IV) LE CONFLIT GPRA/EMG

Pour évaluer la portée de ce conflit à sa juste valeur, il convient de prendre les choses d’un peu haut. Lorsqu’il succède à Ferhat Abbès, en août 1961, à la tête du GPRA, BBK commet, à l’instar des autres excentrali­stes, une erreur d’appréciati­on qui sera lourde de conséquenc­es. Considéran­t qu’il est désormais le chef d’un gouverneme­nt qui va signer les accords de paix avec la France et définir le cadre dans lequel vont évoluer les rapports bilatéraux, BBK semble méconnaîtr­e la déterminat­ion de l’EMG à engranger, en lieu et place du GPRA, les dividendes de l’indépendan­ce.

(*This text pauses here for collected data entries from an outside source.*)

Lemma notSpaceNorAt_all w :
  forallb notSpaceNorAt w = true ->
  count_occ ascii_dec w "@"%char = 0
  /\ forallb (fun c => negb (isWhiteSpace c)) w = true.
Proof.
  induction w as [|c w IH]; simpl; [auto|].
  rewrite andb_true_iff. intros [Hc Hw]. destruct (IH Hw) as [Hcount Hws].
  unfold notSpaceNorAt in Hc. apply negb_true_iff, orb_false_iff in Hc as [Hs Hat].
  rewrite Hs, Hws. split; [|reflexivity].
  destruct (ascii_dec c "@") as [->|_]; [discriminate | exact Hcount].
Qed.

(** X4.  An email that passes validation contains exactly one ["@"] and no
    whitespace at all, and is at least five code units long. *)
Theorem accepted_email_shape (st : FormState) :
  errors (fst (validateForm st)) !! "email_id" = None ->
  let w := list_ascii_of_string (SchoolBase.email_id (formData st)) in
  count_occ ascii_dec w "@"%char = 1
  /\ forallb (fun c => negb (isWhiteSpace c)) w = true
  /\ 5 <= String.length (SchoolBase.email_id (formData st)).
Proof.
  simpl. rewrite newErrors_email_id.
  destruct (blank _); [discriminate|].
  destruct (test EMAIL_RE _) eqn:Ht; [intros _ | discriminate].
  apply test_EMAIL_RE in Ht as (l & d & t & Hs & Hl & Hd & Ht & Hall).
  rewrite <- length_list_ascii_of_string, Hs.
  rewrite !forallb_app, !andb_true_iff in Hall. destruct Hall as (Hl' & Hd' & Ht').
  apply notSpaceNorAt_all in Hl' as [Cl Wl], Hd' as [Cd Wd], Ht' as [Ct Wt].
  split; [|split].
  - rewrite count_occ_app. simpl. rewrite count_occ_app. simpl. lia.
  - rewrite forallb_app. simpl. rewrite forallb_app. simpl.
    rewrite Wl, Wd, Wt. reflexivity.
  - rewrite length_app. simpl. rewrite length_app. simpl.
    destruct l, d, t; simpl; try contradiction; lia.
Qed.

Lemma accepted_email_shape_witness :
  let st := mkFormState validCandidate ∅ false None in
  errors (fst (validateForm st)) !! "email_id" = None
  /\ count_occ ascii_dec (list_ascii_of_string "office@oakhill.edu") "@"%char = 1.
Proof.
  split; [reflexivity|].
  apply (accepted_email_shape (mkFormState validCandidate ∅ false None)).
  reflexivity.
Defined.

(** ** Editing the form *)

Lemma setField_same field v d : getField field d = v -> setField field v d = d.
Proof. destruct field, d; simpl; intros ->; reflexivity. Qed.

Lemma handleChange_unfold field v st :
  handleChange field v st
  = mkFormState (setField field v (formData st))
      (if truthyError (errors st) (fieldKey field)
       then <[fieldKey field := ""]> (errors st) else errors st)
      (loading st) (imagePreview st).
Proof.
  unfold handleChange.
  destruct (String.eqb_spec (getField field (formData st)) v) as [He|_];
    [rewrite (setField_same _ _ _ He)|]; reflexivity.
Qed.

Lemma getField_setField field v d : getField field (setField field v d) = v.
Proof. destruct field; reflexivity. Qed.

Lemma getField_setField_ne f g v d :
  g <> f -> getField g (setField f v d) = getField g d.
Proof. destruct f, g; simpl; intros H; try reflexivity; contradiction. Qed.

Lemma fieldKey_inj f g : fieldKey f = fieldKey g -> f = g.
Proof. destruct f, g; simpl; intros H; try reflexivity; discriminate. Qed.

Lemma truthyError_cleared e k :
  truthyError (if truthyError e k then <[k := ""]> e else e) k = false.
Proof.
  destruct (truthyError e k) eqn:He; [|exact He].
  unfold truthyError. rewrite lookup_insert_eq. reflexivity.
Qed.

Lemma truthyError_other e k k' :
  k <> k' ->
  truthyError (if truthyError e k then <[k := ""]> e else e) k' = truthyError e k'.
Proof.
  intros Hne. destruct (truthyError e k); [|reflexivity].
  unfold truthyError. rewrite lookup_insert_ne by exact Hne. reflexivity.
Qed.

(** X5.  [handleChange] sets the edited field to the typed value and
    leaves the other fields and the image alone; afterwards no message
    is displayed for that field, the messages of the other keys are as
    before, and no key is ever removed from the error object. *)
Theorem handleChange_effect (field : TextField) (value : string) (st : FormState) :
  let st' := handleChange field value st in
  getField field (formData st') = value
  /\ (forall g, g <> field ->
        getField g (formData st') = getField g (formData st))
  /\ SchoolBase.image (formData st') = SchoolBase.image (formData st)
  /\ truthyError (errors st') (fieldKey field) = false
  /\ (forall k, k <> fieldKey field -> errors st' !! k = errors st !! k)
  /\ dom (errors st') = dom (errors st)
  /\ loading st' = loading st
  /\ imagePreview st' = imagePreview st.
Proof.
  cbv zeta. rewrite handleChange_unfold. simpl.
  split; [apply getField_setField|].
  split; [intros g Hg; apply getField_setField_ne, Hg|].
  split; [destruct field; reflexivity|].
  split; [apply truthyError_cleared|].
  split; [|split; [|split; reflexivity]].
  - intros k Hk. destruct (truthyError _ _); [|reflexivity].
    apply lookup_insert_ne. congruence.
  - destruct (truthyError (errors st) (fieldKey field)) eqn:He; [|reflexivity].
    unfold truthyError in He.
    destruct (errors st !! fieldKey field) as [m|] eqn:Hm; [|discriminate].
    apply dom_insert_lookup_L. rewrite Hm. eauto.
Qed.

(** X6.  Edits compose: of two edits of one field the later wins (so an
    edit repeated changes nothing more), and edits of different fields
    can be made in either order. *)
Theorem handleChange_compose (f g : TextField) (v w : string) (st : FormState) :
  handleChange f v (handleChange f w st) = handleChange f v st
  /\ (f <> g ->
      handleChange f v (handleChange g w st) = handleChange g w (handleChange f v st)).
Proof.
  split.
  - rewrite !handleChange_unfold. simpl. rewrite truthyError_cleared.
    f_equal. destruct f; reflexivity.
  - intros Hfg. rewrite !handleChange_unfold. simpl.
    assert (Hk : fieldKey g <> fieldKey f)
      by (intros H; apply fieldKey_inj in H; congruence).
    rewrite (truthyError_other _ _ _ Hk).
    rewrite (truthyError_other _ _ _ (not_eq_sym Hk)).
    f_equal.
    + destruct f, g; try reflexivity; contradiction.
    + destruct (truthyError (errors st) (fieldKey f)),
               (truthyError (errors st) (fieldKey g)); try reflexivity.
      apply insert_insert_ne. congruence.
Qed.

(** ** The image gate followed by validation *)

(** X7.  Validation after a file selection never reports TooLarge, it only
    asks whether an image is attached.  After a refused file the verdict
    on the image is the one for the image attached before (an earlier
    image stays attached and the TooLarge message is dropped); after an
    accepted file it is the one for what the reader produced. *)
Theorem validateForm_after_handleImageChange
    (st : FormState) (file : File) (rest : list File) :
  let st' := handleImageChange (Some (file :: rest)) st in
  let e := errors (fst (validateForm st')) !! "image" in
  ((size_bytes file > 5000000)%Z ->
     e = if truthyImage (SchoolBase.image (formData st)) then None
         else Some MSG_IMAGE_REQUIRED)
  /\ ((size_bytes file <= 5000000)%Z ->
      e = if truthyImage (readResult file) then None else Some MSG_IMAGE_REQUIRED)
  /\ e <> Some MSG_IMAGE_TOO_LARGE.
Proof.
  simpl. rewrite newErrors_image.
  destruct (Z.gtb_spec (size_bytes file) 5000000) as [Hgt|Hle]; simpl.
  - split; [reflexivity|]. split; [lia|]. destruct (truthyImage _); discriminate.
  - split; [lia|]. split; [reflexivity|]. destruct (truthyImage _); discriminate.
Qed.

(** ** Submission: the other two paths *)

(** X8.  A form that fails validation is not submitted: the gateway is
    not called (the storage is as it was), [onSuccess] is not called,
    the form shows the validation errors, of which there is at least
    one, and keeps its data and its loading flag. *)
Theorem handleSubmit_blocked
    (now : Date) (storage : LocalStorage) (st : FormState) :
  snd (validateForm st) = false ->
  let out := handleSubmit now storage st in
  storage_after out = storage
  /\ onSuccess out = false
  /\ errors (form out) = newErrors (formData st)
  /\ errors (form out) <> ∅
  /\ formData (form out) = formData st
  /\ loading (form out) = loading st.
Proof.
  intros Hinvalid. unfold handleSubmit.
  unfold validateForm in *. simpl in Hinvalid. rewrite Hinvalid. simpl.
  repeat split. intros Hempty. apply map_size_empty_iff in Hempty.
  apply Nat.eqb_neq in Hinvalid. contradiction.
Qed.

Lemma handleSubmit_blocked_witness :
  let storage := mkLocalStorage (Records [oakHill]) true in
  snd (validateForm initialFormState) = false
  /\ storage_after (handleSubmit noon storage initialFormState) = storage
  /\ onSuccess (handleSubmit noon storage initialFormState) = false.
Proof.
  split; [reflexivity|].
  destruct (handleSubmit_blocked noon (mkLocalStorage (Records [oakHill]) true)
              initialFormState eq_refl) as (Hs & Ho & _).
  split; [exact Hs | exact Ho].
Defined.

(** X9.  [onSuccess] is called exactly when validation passes, the stored
    text reads as records and the write is accepted; the storage then
    holds the old records followed by the form's data under the next id,
    the form has no errors and is no longer loading.  On every path the
    form keeps its data. *)
Theorem handleSubmit_stores
    (now : Date) (storage : LocalStorage) (st : FormState) :
  let out := handleSubmit now storage st in
  (onSuccess out = true <->
   snd (validateForm st) = true
   /\ (exists l, parseSchools (item_schools storage) = Ok l)
   /\ acceptsWrite storage = true)
  /\ (onSuccess out = true ->
      exists l,
        parseSchools (item_schools storage) = Ok l
        /\ item_schools (storage_after out)
           = Records (l ++ [mkSchool (Z.of_nat (length l) + 1) (formData st)
                              (toISOString now)])
        /\ errors (form out) = ∅
        /\ loading (form out) = false)
  /\ formData (form out) = formData st.
Proof.
  unfold handleSubmit, validateForm, addSchool. simpl.
  destruct (Nat.eqb (size (newErrors (formData st))) 0) eqn:Hv; simpl.
  - apply Nat.eqb_eq, map_size_empty_iff in Hv.
    destruct (parseSchools (item_schools storage)) as [l|e]; simpl.
    + destruct (acceptsWrite storage); simpl.
      * split; [split; eauto|]. split; [|reflexivity].
        intros _. exists l. rewrite Hv. auto.
      * split; [|split; [discriminate | reflexivity]].
        split; [discriminate | intros (_ & _ & H); discriminate].
    + split; [|split; [discriminate | reflexivity]].
      split; [discriminate | intros (_ & [l H] & _); discriminate].
  - split; [|split; [discriminate | reflexivity]].
    split; [discriminate | intros (H & _); discriminate].
Qed.

(** ** The gateway: ids and reading back *)

Lemma ids_sequential_snoc l s :
  ids_sequential l ->
  School.id s = (Z.of_nat (length l) + 1)%Z ->
  ids_sequential (l ++ [s]).
Proof.
  unfold ids_sequential. intros Hl Hs.
  rewrite List.map_app, length_app, Hl. simpl.
  rewrite Nat.add_1_r, seq_S, List.map_app. simpl.
  rewrite Hs. do 2 f_equal. lia.
Qed.

Lemma ids_sequential_NoDup l : ids_sequential l -> NoDup (List.map School.id l).
Proof.
  unfold ids_sequential. intros ->.
  apply (NoDup_fmap_2 Z.of_nat), NoDup_seq.
Qed.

BBK sous-estimait, par ailleurs, gravement la désaffecti­on des Wilayas de l’intérieur à l’endroit du GPRA, notamment la Wilaya IV, dont le chef, Youssef Khatib, qui vient de succéder à Djillali Bounaâma (août 1961), ne sera jamais confirmé à cette fonction par le GPRA. De surcroît, les conflits GPRA/ Wilayas de l’intérieur qui avaient éclaté quelques mois seulement après l’installati­on du GPRA à Tunis, ne sont pas sortis de la mémoire des combattant­s de l’ALN. L’ancien grief fait à la direction du FLN à l’étranger d’ignorer la détresse et les souffrance­s des maquis intérieurs, quasiment abandonnés à leur sort, sont récurrents, même si les chefs militaires qui le réitèrent, en 1961, n’ont pas le prestige des colonels Amirouche, Si Haouès, Si M’hamed et Hadj Lakhdar.

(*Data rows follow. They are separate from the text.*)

(** * TP-Link Smart Plug client: codec, transport and time-sync loop

    A shallow embedding of [tplink_smartplug.py] and the properties of its
    autokey XOR codec, its 4-byte length framing, the request/reply
    transport ([send_command]) and the clock reconciliation cycle
    ([update_time]).

    Python values are modelled as follows.
    - [int] is [Z] (unbounded), [^] is [Z.lxor].
    - A [str] is the list of its code points, so [ord] is the identity on
      elements and [chr a] is the element [a].
    - A [bytes] object is a list of integers, each in [range(256)].
    - A raised exception is the [Raise] outcome of a computation. *)

From Stdlib Require Import String DecimalString ZArith List Lia Bool.
Import ListNotations.
Open Scope Z_scope.

(** ** Python values and exceptions *)

Definition str := list Z.
Definition bytes := list Z.

(** The subclasses of [Exception] that the modelled operations raise.
    [SocketError] is [socket.error], an alias of [OSError]; it covers
    [ConnectionRefusedError], [socket.timeout] and [socket.gaierror]. *)
Inductive exn : Type :=
| SocketError
| ValueError
| StructError
| KeyError
| TypeError
| OverflowError
| JSONDecodeError.

Inductive outcome (A : Type) : Type :=
| Return (a : A)
| Raise (e : exn).
Arguments Return {A} a.
Arguments Raise {A} e.

Definition obind {A B} (c : outcome A) (k : A -> outcome B) : outcome B :=
  match c with
  | Return a => k a
  | Raise e => Raise e
  end.

Declare Scope py_scope.
Delimit Scope py_scope with py.
Notation "x <- c ; k" := (obind c (fun x => k))
  (at level 61, c at next level, right associativity) : py_scope.

Definition len {A} (l : list A) : Z := Z.of_nat (length l).

Definition is_byte (a : Z) : bool := (0 <=? a) && (a <? 256).

(** [is_bytes s]: every code point of [s] is below 256, that is, [s] is a
    byte sequence carried in a [str]. *)
Definition is_bytes (s : list Z) : bool := forallb is_byte s.

(** ** Codec *)

Module Codec.

(** [pack(">I", n)]: four bytes, most significant first; [struct.error]
    outside of the unsigned 32-bit range. *)
Definition pack_I (n : Z) : outcome bytes :=
  if (0 <=? n) && (n <? 2 ^ 32) then
    Return [Z.land (Z.shiftr n 24) 255; Z.land (Z.shiftr n 16) 255;
            Z.land (Z.shiftr n 8) 255; Z.land n 255]
  else Raise StructError.

(** [struct.unpack(">I", b)], the big-endian reading of four bytes. *)
Definition unpack_I (b : bytes) : Z :=
  match b with
  | [b3; b2; b1; b0] =>
      b3 * 2 ^ 24 + b2 * 2 ^ 16 + b1 * 2 ^ 8 + b0
  | _ => -1
  end.

(** [bytes([a])]: [ValueError] unless [a] is in [range(256)]. *)
Definition bytes1 (a : Z) : outcome bytes :=
  if is_byte a then Return [a] else Raise ValueError.

(** The [for] loop of [encrypt]; [key] and [result] are its two mutable
    locals. *)
Fixpoint encrypt_loop (key : Z) (result : bytes) (string : str)
  : outcome bytes :=
  match string with
  | [] => Return result
  | i :: rest =>
      let a := Z.lxor key i in
      (b <- bytes1 a ;
       encrypt_loop a (result ++ b) rest)%py
  end.

Definition encrypt (string : str) : outcome bytes :=
  (result <- pack_I (len string) ;
   encrypt_loop 171 result string)%py.

(** The [for] loop of [decrypt].  The elements of a [bytes] object are in
    [range(256)] and [key] is 171 or one of them, so [a] is a valid
    argument of [chr] (lemma [decrypt_chr_defined]). *)
Fixpoint decrypt_loop (key : Z) (result : str) (string : bytes) : str :=
  match string with
  | [] => result
  | i :: rest =>
      let a := Z.lxor key i in
      decrypt_loop i (result ++ [a]) rest
  end.

Definition decrypt (string : bytes) : str := decrypt_loop 171 [] string.

(** What the loops append to [result], as functions of the start key. *)
Fixpoint encrypt_stream (key : Z) (string : str) : bytes :=
  match string with
  | [] => []
  | i :: rest => Z.lxor key i :: encrypt_stream (Z.lxor key i) rest
  end.

Fixpoint decrypt_stream (key : Z) (string : bytes) : str :=
  match string with
  | [] => []
  | i :: rest => Z.lxor key i :: decrypt_stream i rest
  end.

(** *** The cipher as the specification words it

    Start key [k_0 = 171]; [k_i = c_i].  With lists indexed from 0 the key
    used at position [j] is 171 for [j = 0] and the ciphertext byte at
    [j - 1] otherwise. *)
Definition spec_key (c : list Z) (j : nat) : Z :=
  match j with
  | O => 171
  | S j' => nth j' c 0
  end.

(** [autokey p c]: [c_i = p_i XOR k_(i-1)] at every position. *)
Definition autokey (p c : list Z) : Prop :=
  length c = length p /\
  forall j, (j < length p)%nat ->
    nth j c 0 = Z.lxor (nth j p 0) (spec_key c j).

(** The same equations read from the ciphertext:
    [p_i = c_i XOR k_(i-1)]. *)
Definition autokey_inv (c p : list Z) : Prop :=
  length p = length c /\
  forall j, (j < length c)%nat ->
    nth j p 0 = Z.lxor (nth j c 0) (spec_key c j).

End Codec.

(** ** String literals and the command catalog *)

Definition lit (s : string) : str :=
  map (fun c => Z.of_N (Ascii.N_of_ascii c)) (list_ascii_of_string s).

(** A JSON member name or string: the text between two double quotes
    (code point 34). *)
Definition quoted (s : string) : str := 34 :: lit s ++ [34].

Fixpoint str_eqb (s t : str) : bool :=
  match s, t with
  | [], [] => true
  | a :: s', b :: t' => (a =? b) && str_eqb s' t'
  | _, _ => false
  end.

(** The body [{"A":{"B":inner}}] shared by all catalog entries. *)
Definition request (a b : string) (inner : str) : str :=
  lit "{" ++ quoted a ++ lit ":{" ++ quoted b ++ lit ":" ++ inner ++ lit "}}".

Definition member (k : string) (v : string) : str :=
  lit "{" ++ quoted k ++ lit ":" ++ lit v ++ lit "}".

Definition commands : list (string * str) :=
  [ ("info"%string,      request "system" "get_sysinfo" (lit "{}"));
    ("on"%string,        request "system" "set_relay_state" (member "state" "1"));
    ("off"%string,       request "system" "set_relay_state" (member "state" "0"));
    ("ledoff"%string,    request "system" "set_led_off" (member "off" "1"));
    ("ledon"%string,     request "system" "set_led_off" (member "off" "0"));
    ("cloudinfo"%string, request "cnCloud" "get_info" (lit "{}"));
    ("wlanscan"%string,  request "netif" "get_scaninfo" (member "refresh" "0"));
    ("time"%string,      request "time" "get_time" (lit "{}"));
    ("schedule"%string,  request "schedule" "get_rules" (lit "{}"));
    ("countdown"%string, request "count_down" "get_rules" (lit "{}"));
    ("antitheft"%string, request "anti_theft" "get_rules" (lit "{}"));
    ("reboot"%string,    request "system" "reboot" (member "delay" "1"));
    ("reset"%string,     request "system" "reset" (member "delay" "1"));
    ("energy"%string,    request "emeter" "get_realtime" (lit "{}")) ].

(** [commands[name]]; [KeyError] for a name that is not in the catalog. *)
Definition commands_get (name : string) : outcome str :=
  match find (fun kv => String.eqb (fst kv) name) commands with
  | Some kv => Return (snd kv)
  | None => Raise KeyError
  end.

(** [commands["time"]], evaluated. *)
Definition commands_time : str :=
  Eval cbv in request "time" "get_time" (lit "{}").

(** ** JSON values and [datetime] *)

#[local] Set Warnings "-register-all".

(** What [json.loads] returns: [None], [bool], [int], [float], [str],
    [list] and [dict] objects.  The value of a float is not needed.  A
    [dict] is the list of its items; a key occurs once, as in Python, and
    a lookup takes the first item with that key. *)
Inductive json : Type :=
| JNone
| JBool (b : bool)
| JInt (n : Z)
| JFloat
| JString (s : str)
| JList (l : list json)
| JDict (d : list (str * json)).

(** [obj[key]] for a [str] key: a lookup in a [dict] ([KeyError] when the
    key is missing), [TypeError] for every other kind of object. *)
Definition getitem (obj : json) (key : string) : outcome json :=
  match obj with
  | JDict d =>
      match find (fun kv => str_eqb (fst kv) (lit key)) d with
      | Some kv => Return (snd kv)
      | None => Raise KeyError
      end
  | _ => Raise TypeError
  end.

Module Datetime.

Record datetime : Type := mk {
  year : Z; month : Z; day : Z;
  hour : Z; minute : Z; second : Z; microsecond : Z }.

Definition is_leap (y : Z) : bool :=
  (y mod 4 =? 0) && (negb (y mod 100 =? 0) || (y mod 400 =? 0)).

Definition days_in_month (y m : Z) : Z :=
  if m =? 2 then (if is_leap y then 29 else 28)
  else if (m =? 4) || (m =? 6) || (m =? 9) || (m =? 11) then 30
  else 31.

Definition days_before_year (y : Z) : Z :=
  let y1 := y - 1 in y1 * 365 + y1 / 4 - y1 / 100 + y1 / 400.

Definition days_before_month (y m : Z) : Z :=
  fold_right Z.add 0
    (map (days_in_month y) (map Z.of_nat (seq 1 (Z.to_nat (m - 1))))).

Definition toordinal (t : datetime) : Z :=
  days_before_year (year t) + days_before_month (year t) (month t) + day t.

(** Microseconds since the start of day 0 of the proleptic calendar. *)
Definition to_microseconds (t : datetime) : Z :=
  ((toordinal t * 86400 + hour t * 3600 + minute t * 60 + second t)
   * 1000000) + microsecond t.

(** [(a - b)] as a [timedelta], in microseconds. *)
Definition sub (a b : datetime) : Z := to_microseconds a - to_microseconds b.

(** An argument of the constructor: an [int] (or a [bool], its subclass)
    that fits a C [int]. *)
Definition as_int (v : json) : outcome Z :=
  match v with
  | JInt n =>
      if (- 2 ^ 31 <=? n) && (n <? 2 ^ 31) then Return n
      else Raise OverflowError
  | JBool b => Return (if b then 1 else 0)
  | _ => Raise TypeError
  end.

Definition in_range (lo v hi : Z) : outcome unit :=
  if (lo <=? v) && (v <=? hi) then Return tt else Raise ValueError.

(** [datetime(year, month, day, hour, minute, second)]: the arguments are
    converted first, then range-checked; [microsecond] defaults to 0. *)
Definition new (vy vm vd vh vmi vs : json) : outcome datetime :=
  (y <- as_int vy ; m <- as_int vm ; d <- as_int vd ;
   h <- as_int vh ; mi <- as_int vmi ; s <- as_int vs ;
   _ <- in_range 1 y 9999 ;
   _ <- in_range 1 m 12 ;
   _ <- in_range 1 d (days_in_month y m) ;
   _ <- in_range 0 h 23 ;
   _ <- in_range 0 mi 59 ;
   _ <- in_range 0 s 59 ;
   Return (mk y m d h mi s 0))%py.

End Datetime.
Import Datetime.

(** [abs(delta.total_seconds()) > 60].  [total_seconds] is the correctly
    rounded quotient of the microsecond count by [10**6]; rounding is
    monotone and 60 and 60.000001 round to different floats, so the
    comparison on floats is the comparison of the integer microsecond
    count with 60 000 000. *)
Definition drift_exceeds_60s (delta : Z) : bool := Z.abs delta >? 60 * 1000000.

Definition str_of_int (n : Z) : str :=
  lit (DecimalString.NilZero.string_of_int (Z.to_int n)).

C’est dans ce contexte que le colonel Boumediène va s’efforcer de décrédibil­iser le GPRA (toutes factions comprises) et faire obstacle à la mission de la dernière chance tentée par BBK de réunir, sous sa bannière, les combattant­s historique­s de l’intérieur. A ceuxci viendront se joindre des collaborat­eurs patentés de l’ordre colonial ou de simples éléments attentiste­s qui rejoindron­t les maquis de l’ALN dès février 1962, c’est-à-dire deux mois avant la signature des Accords d’Evian. L’acte de décès du GPRA est établi à l’occasion de la réunion du CNRA de Tripoli (3 juillet -2 août 1962). BBK ne voulait pas comprendre que le GPRA, dont il a pris la tête dix mois plus tôt, ne commande plus ni aux hommes ni aux choses. Le processus de dévolution du pouvoir incombe à l’armée des frontières, organisée autour du colonel Boumediène. Le président du GPRA ne semble pas également avoir pris conscience qu’il ne peut pas agréger autour de sa personne les éléments des Wilayas de l’intérieur, qui constituen­t un véritable salmigondi­s, depuis les combattant­s valeureux de la première heure jusqu’aux ouvriers de la onzième heure, en passant pas d’anciens supplétifs de l’armée française qui ont fui leur région d’origine pour ne pas être identifiés. En outre, il semble lui échapper que les institutio­ns de la Révolution n’ont qu’un caractère provisoire et que ni le CNRA ni le GPRA ne sont les héritiers présomptif­s de l’Etat colonial en voie de disparitio­n. Enfin, il sait que l’Exécutif provisoire est un appareil sans consistanc­e ni colonne vertébrale, tiré à hue et à dia, reposant sur une force locale disparate, censée être son bras armé, composée au maximum de 5000 hommes, mais qui constitue de fait un régiment d’opérette.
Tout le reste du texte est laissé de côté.